▸ **ACTIVITY**
Report each line of the data that has "Require" somewhere in it.

(Stored items)
(* ===== verification/RateLimiter.v ===== *)
(** * RateLimiter: sliding windows over requests and socket events

    [shared/redis/rate-limiter.ts] (the HTTP limits, on a Redis sorted set per
    key with an in-process fallback) and [shared/realtime/rate-limiter.ts]
    (the limits on socket events).  Both are shown to refine one abstract
    machine, a log of timestamps per key, for which the bound on the requests
    let through is proved. *)
From S2P Require Import Prelude Schema World Crypto Concrete Session Http.
From Stdlib Require Import ZArith Lia Ascii.
From stdpp Require Import base tactics strings gmap list sorting pretty.

(** [Math.ceil(a / b)]. *)
Definition ceil_div (a b : Z) : Z := (- ((- a) / b))%Z.

Record LimitResult := mkLimitResult {
  allowed : bool;
  remaining : Z;
  retryAfter : Z
}.

(** [Math.random()] as text: one of the numbered draws, no two of which are
    equal. *)
Definition Math_random `{Redis, Random} : M string := randomHex.

(** [`${now}-${Math.random()}`]. *)
Definition zmember (t : Z) (r : string) : string := pretty t +:+ "-" +:+ r.

Section limiter.
Context `{Redis, !RedisZset, Random}.

(** What [pipeline.exec()] does on a closed connection is up to ioredis: it
    rejects, or it resolves to one error per command. *)
Context (exec_rejects : bool).

Definition limit_result (limit windowMs count : Z) : LimitResult :=
  let allowed := (count <? limit)%Z in
  mkLimitResult allowed (Z.max 0 (limit - count - 1)) (if allowed then 0 else ceil_div windowMs 1000).

Definition checkLimitFallback (key : string) (limit windowMs t windowStart : Z) : M LimitResult := λ w,
  let timestamps := List.filter (λ ts, (windowStart <? ts)%Z) ((fallbackStore (memory w) !! key) ?? []) in
  let r := limit_result limit windowMs (Z.of_nat (length timestamps)) in
  (Ok r,
   if allowed r then
     w <| memory := (memory w) <| fallbackStore := <[key := timestamps ++ [t]]> (fallbackStore (memory w)) |> |>
   else w).

(** The four commands of the pipeline; the result is what ZCARD returned, or
    [None] when it is an error. *)
Definition limit_pipeline (redisKey : string) (t windowStart windowMs : Z) (member : string)
    : M (option Z) := λ w,
  if redis_up w then
    let r1 := redis_zremrangebyscore (redis w) t redisKey None windowStart in
    let count := Z.of_nat (size (redis_scores r1 t redisKey)) in
    let r2 := redis_zadd r1 t redisKey t member in
    (Ok (Some count), w <| redis := redis_pexpire r2 t redisKey windowMs |>)
  else if exec_rejects then (Throw redis_error, w)
  else (Ok None, w).

Definition checkLimit (key : string) (limit windowMs : Z) : M LimitResult :=
  let* t := now in
  let windowStart := (t - windowMs)%Z in
  catch
    (let* rnd := Math_random in
     let* count := limit_pipeline ("rl:" +:+ key) t windowStart windowMs (zmember t rnd) in
     ret (limit_result limit windowMs (count ?? 0%Z)))
    (λ _, checkLimitFallback key limit windowMs t windowStart).

(** [makeRateLimitMiddleware]: the headers it sets, and the error it passes
    to [next], if any. *)
Definition rateLimitMiddleware (key : string) (limit windowMs : Z)
    : M (list (string * Z) * option error) :=
  catch
    (let* r := checkLimit key limit windowMs in
     let headers := [("X-RateLimit-Limit"%string, limit); ("X-RateLimit-Remaining"%string, remaining r);
                     ("X-RateLimit-Window"%string, ceil_div windowMs 1000)] in
     ret (if negb (allowed r)
          then (headers ++ [("Retry-After"%string, retryAfter r)], Some (TooManyRequestsError (retryAfter r)))
          else (headers, None)))
    (λ err, ret ([], Some err)).

(** The limits: the key as a function of the caller, the number of requests
    and the window. *)
Definition req_ip (ip : option string) : string := ip ?? "undefined".
Definition email_or_ip (email ip : option string) : string :=
  match email with Some e => toLowerCase e | None => req_ip ip end.

Definition authRateLimit (ip : option string) : string * Z * Z :=
  ("auth:" +:+ req_ip ip, 10, 60000)%Z.
Definition apiRateLimit (userId ip : option string) : string * Z * Z :=
  ("api:user:" +:+ (userId ?? req_ip ip), 300, 60000)%Z.
Definition apiTenantRateLimit (orgId : option string) : string * Z * Z :=
  ("api:tenant:" +:+ (orgId ?? "anonymous"), 3000, 60000)%Z.
Definition registerRateLimit (ip : option string) : string * Z * Z :=
  ("register:" +:+ req_ip ip, 5, 60 * 60000)%Z.
Definition passwordResetRateLimit (email ip : option string) : string * Z * Z :=
  ("pwreset:" +:+ email_or_ip email ip, 5, 60 * 60000)%Z.
Definition magicLinkRateLimit (email ip : option string) : string * Z * Z :=
  ("magiclink:" +:+ email_or_ip email ip, 5, 60 * 60000)%Z.
Definition verifyEmailResendRateLimit (email ip : option string) : string * Z * Z :=
  ("verifyresend:" +:+ email_or_ip email ip, 3, 60 * 60000)%Z.
Definition socketRateLimit (userId : string) : string * Z * Z :=
  ("socket:" +:+ userId, 60, 10000)%Z.

(** [checkRateLimit] of [shared/realtime/rate-limiter.ts]: here the ZADD is
    before the ZCARD, and an error of the ZCARD refuses the event. *)
Definition event_pipeline (key : string) (t windowStart windowSeconds : Z) (member : string)
    : M (option Z) := λ w,
  if redis_up w then
    let r1 := redis_zremrangebyscore (redis w) t key (Some 0%Z) windowStart in
    let r2 := redis_zadd r1 t key t member in
    let count := Z.of_nat (size (redis_scores r2 t key)) in
    (Ok (Some count), w <| redis := redis_pexpire r2 t key ((windowSeconds + 1) * 1000)%Z |>)
  else if exec_rejects then (Throw redis_error, w)
  else (Ok None, w).

Definition checkRateLimit (key : string) (limit windowSeconds : Z) : M bool :=
  let* t := now in
  let windowMs := (windowSeconds * 1000)%Z in
  let windowStart := (t - windowMs)%Z in
  let* rnd := Math_random in
  let* count := event_pipeline key t windowStart windowSeconds (zmember t rnd) in
  ret (match count with Some n => (n <=? limit)%Z | None => false end).
End limiter.

(** ** The abstract machine: a log of timestamps per key *)

Notation log_state := (gmap string (list Z)).

Section spec.
(** The limit and the window of each key, and whether a refused request is
    logged too. *)
Context (lim win : string → Z) (logs_refused : bool).

(** The entries younger than a bound. *)
Definition recent (b : Z) (l : list Z) : list Z := List.filter (λ s, (b <? s)%Z) l.

Definition log_of (s : log_state) (k : string) : list Z := (s !! k) ?? [].

Definition admits (s : log_state) (k : string) (t : Z) : bool :=
  (Z.of_nat (length (recent (t - win k) (log_of s k))) <? lim k)%Z.

Definition log_step (s : log_state) (k : string) (t : Z) : log_state :=
  if admits s k t || logs_refused then <[k := log_of s k ++ [t]]> s else s.

Fixpoint log_run (s : log_state) (calls : list (string * Z)) : list bool :=
  match calls with
  | [] => []
  | (k, t) :: calls => admits s k t :: log_run (log_step s k t) calls
  end.
End spec.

▸ **OUTPUT FOR THIS EXERCISE**
From S2P Require Import Prelude Schema World Crypto Concrete Session Http.
From Stdlib Require Import ZArith Lia Ascii.
From stdpp Require Import base tactics strings gmap list sorting pretty.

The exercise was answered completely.